Lemma Enum_In (c : string) (d : dict string) (m : member) :
  In m (Enum c d) -> In (name m, value_ m) d /\ cls m = c.
Proof.
  unfold Enum. rewrite in_map_iff. intros [[k v] [<- H]]. simpl. now split.
Qed.

Lemma In_Enum (c : string) (d : dict string) (k v : string) :
  In (k, v) d -> In (Member c k v) (Enum c d).
Proof. intros H. unfold Enum. apply in_map_iff. now exists (k, v). Qed.

End BaseLemmas.

(* ===================================================================== *)
(** ** The VASP run type *)
(* ===================================================================== *)

Section VaspRunType.

Variable table : rule_table.
Variable parameters : dict value.

Lemma RunType_shape (m : member) :
  In m (Vasp.RunType table) ->
  m = Member "RunType" (Vasp.run_name (value_ m)) (value_ m).
Proof.
  intros H. apply Enum_In in H. destruct H as [H Hc].
  apply dict_from_In in H. apply in_map_iff in H.
  destruct H as [rt [Heq _]]. destruct m as [c n v]. simpl in *.
  injection Heq as <- <-. now subst c.
Qed.

Lemma RunType_call (v : string) (m : member) :
  enum_call (Vasp.RunType table) v = Ok m ->
  m = Member "RunType" (Vasp.run_name v) v.
Proof.
  intros H. apply enum_call_Ok in H. destruct H as [Hin <-].
  now apply RunType_shape.
Qed.


(** The fallback labels are members of [RunType] whatever the table. *)
Lemma RunType_LDA :
  enum_call (Vasp.RunType table) "LDA" = Ok (Member "RunType" "LDA" "LDA").
Proof.
  destruct (enum_call_In (Vasp.RunType table) (Member "RunType" "LDA" "LDA"))
    as [m Hm].
  - unfold Vasp.RunType. apply In_Enum. unfold Vasp._RUN_TYPES.
    rewrite app_assoc, map_app.
    change (map (fun rt => (Vasp.run_name rt, rt)) ["LDA"; "LDA+U"])
      with ([("LDA", "LDA")] ++ [("LDA_U", "LDA+U")])%list.
    rewrite app_assoc, dict_from_snoc, dict_from_snoc.
    apply dict_set_other; [discriminate | apply dict_set_same].
  - simpl in Hm. rewrite Hm. now rewrite (RunType_call _ _ Hm).
Qed.

Lemma RunType_LDA_U :
  enum_call (Vasp.RunType table) "LDA+U" = Ok (Member "RunType" "LDA_U" "LDA+U").
Proof.
  destruct (enum_call_In (Vasp.RunType table) (Member "RunType" "LDA_U" "LDA+U"))
    as [m Hm].
  - unfold Vasp.RunType. apply In_Enum. unfold Vasp._RUN_TYPES.
    rewrite app_assoc, map_app.
    change (map (fun rt => (Vasp.run_name rt, rt)) ["LDA"; "LDA+U"])
      with ([("LDA", "LDA")] ++ [("LDA_U", "LDA+U")])%list.
    rewrite app_assoc, dict_from_snoc. apply dict_set_same.
  - simpl in Hm. rewrite Hm. now rewrite (RunType_call _ _ Hm).
Qed.



(** The inner loop returns the first special type of the class whose
    parameters all match. *)
Lemma first_rule_Some (rules : dict (dict value)) (st : string) :
  Vasp.first_rule parameters rules = Some st ->
  exists before ps after,
    rules = (before ++ (st, ps) :: after)%list /\
    rule_matches parameters ps = true /\
    forall rule, In rule before -> rule_matches parameters (snd rule) = false.
Proof.
  induction rules as [|[st0 ps0] rules IH]; simpl; [discriminate|].
  destruct (rule_matches parameters ps0) eqn:Hm.
  - intros [= <-]. exists [], ps0, rules. repeat split; [exact Hm|]. intros ? [].
  - intros H. destruct (IH H) as (before & ps & after & -> & Hps & Hb).
    exists ((st0, ps0) :: before), ps, after. repeat split; [exact Hps|].
    intros rule [<-|Hin]; [exact Hm | now apply Hb].
Qed.

Lemma first_rule_None (rules : dict (dict value)) :
  Vasp.first_rule parameters rules = None <->
  existsb (fun rule => rule_matches parameters (snd rule)) rules = false.
Proof.
  induction rules as [|[st0 ps0] rules IH]; simpl; [tauto|].
  destruct (rule_matches parameters ps0); simpl; [split; discriminate | exact IH].
Qed.

Lemma satisfies_first_rule (c : string) (rules : dict (dict value)) :
  dict_get c table = Some rules ->
  Spec.satisfies table parameters c = false <->
  Vasp.first_rule parameters rules = None.
Proof.
  intros Hc. unfold Spec.satisfies. rewrite Hc. symmetry. apply first_rule_None.
Qed.
(** * Rate-distortion plotting utility: [compressai/utils/plot/__main__.py]

  A shallow embedding of the command-line plotting tool and the proofs of
  the properties its specification states.  The Python code is modelled
  as it is written: values decoded from JSON keep Python's dynamic typing
  ([pyobj]), dictionaries are insertion-ordered association lists,
  exceptions and observable effects (files opened, lines printed, charts
  written) are threaded through a small trace-and-exception monad, and
  the arithmetic of the decibel conversion is an interface ([Arith]) so
  that the structural results hold for any implementation of [log10]. *)

From Stdlib Require Import String Ascii List ZArith Bool Lia Reals Lra.
Import ListNotations.
Local Open Scope list_scope.
Local Open Scope string_scope.

(** ** Python strings *)

Module PyStr.

(** The double-quote character, as it appears inside f-strings. *)
Definition dq : string := String (ascii_of_nat 34) EmptyString.

(** [s.split(sep)] for a one-character separator: never empty. *)
Fixpoint split (sep : ascii) (s : string) : list string :=
  match s with
  | EmptyString => [EmptyString]
  | String c rest =>
      match split sep rest with
      | [] => [String c EmptyString]
      | piece :: pieces =>
          if Ascii.eqb c sep then EmptyString :: piece :: pieces
          else String c piece :: pieces
      end
  end.

(** [sep.join(items)]. *)
Definition join (sep : string) (items : list string) : string :=
  String.concat sep items.

(** [s.startswith(p)]. *)
Definition startswith (p s : string) : bool := String.prefix p s.

(** [sub in s] for two strings: substring search. *)
Fixpoint contains (sub s : string) : bool :=
  String.prefix sub s ||
  match s with
  | EmptyString => false
  | String _ rest => contains sub rest
  end.

(** [s.lstrip(c)] and the number of characters it removed. *)
Fixpoint lstrip (c : ascii) (s : string) : string :=
  match s with
  | String c' rest => if Ascii.eqb c' c then lstrip c rest else s
  | EmptyString => EmptyString
  end.

(** [s.rfind(c)]: index of the last occurrence, if any. *)
Fixpoint rfind (c : ascii) (s : string) : option nat :=
  match s with
  | EmptyString => None
  | String c' rest =>
      match rfind c rest with
      | Some i => Some (S i)
      | None => if Ascii.eqb c' c then Some 0%nat else None
      end
  end.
________________________________________
Search the records line by line for the word "induction" and copy every line where it appears.

▶ RESPONSE
  induction rules as [|[st0 ps0] rules IH]; simpl; [discriminate|].
  induction rules as [|[st0 ps0] rules IH]; simpl; [tauto|].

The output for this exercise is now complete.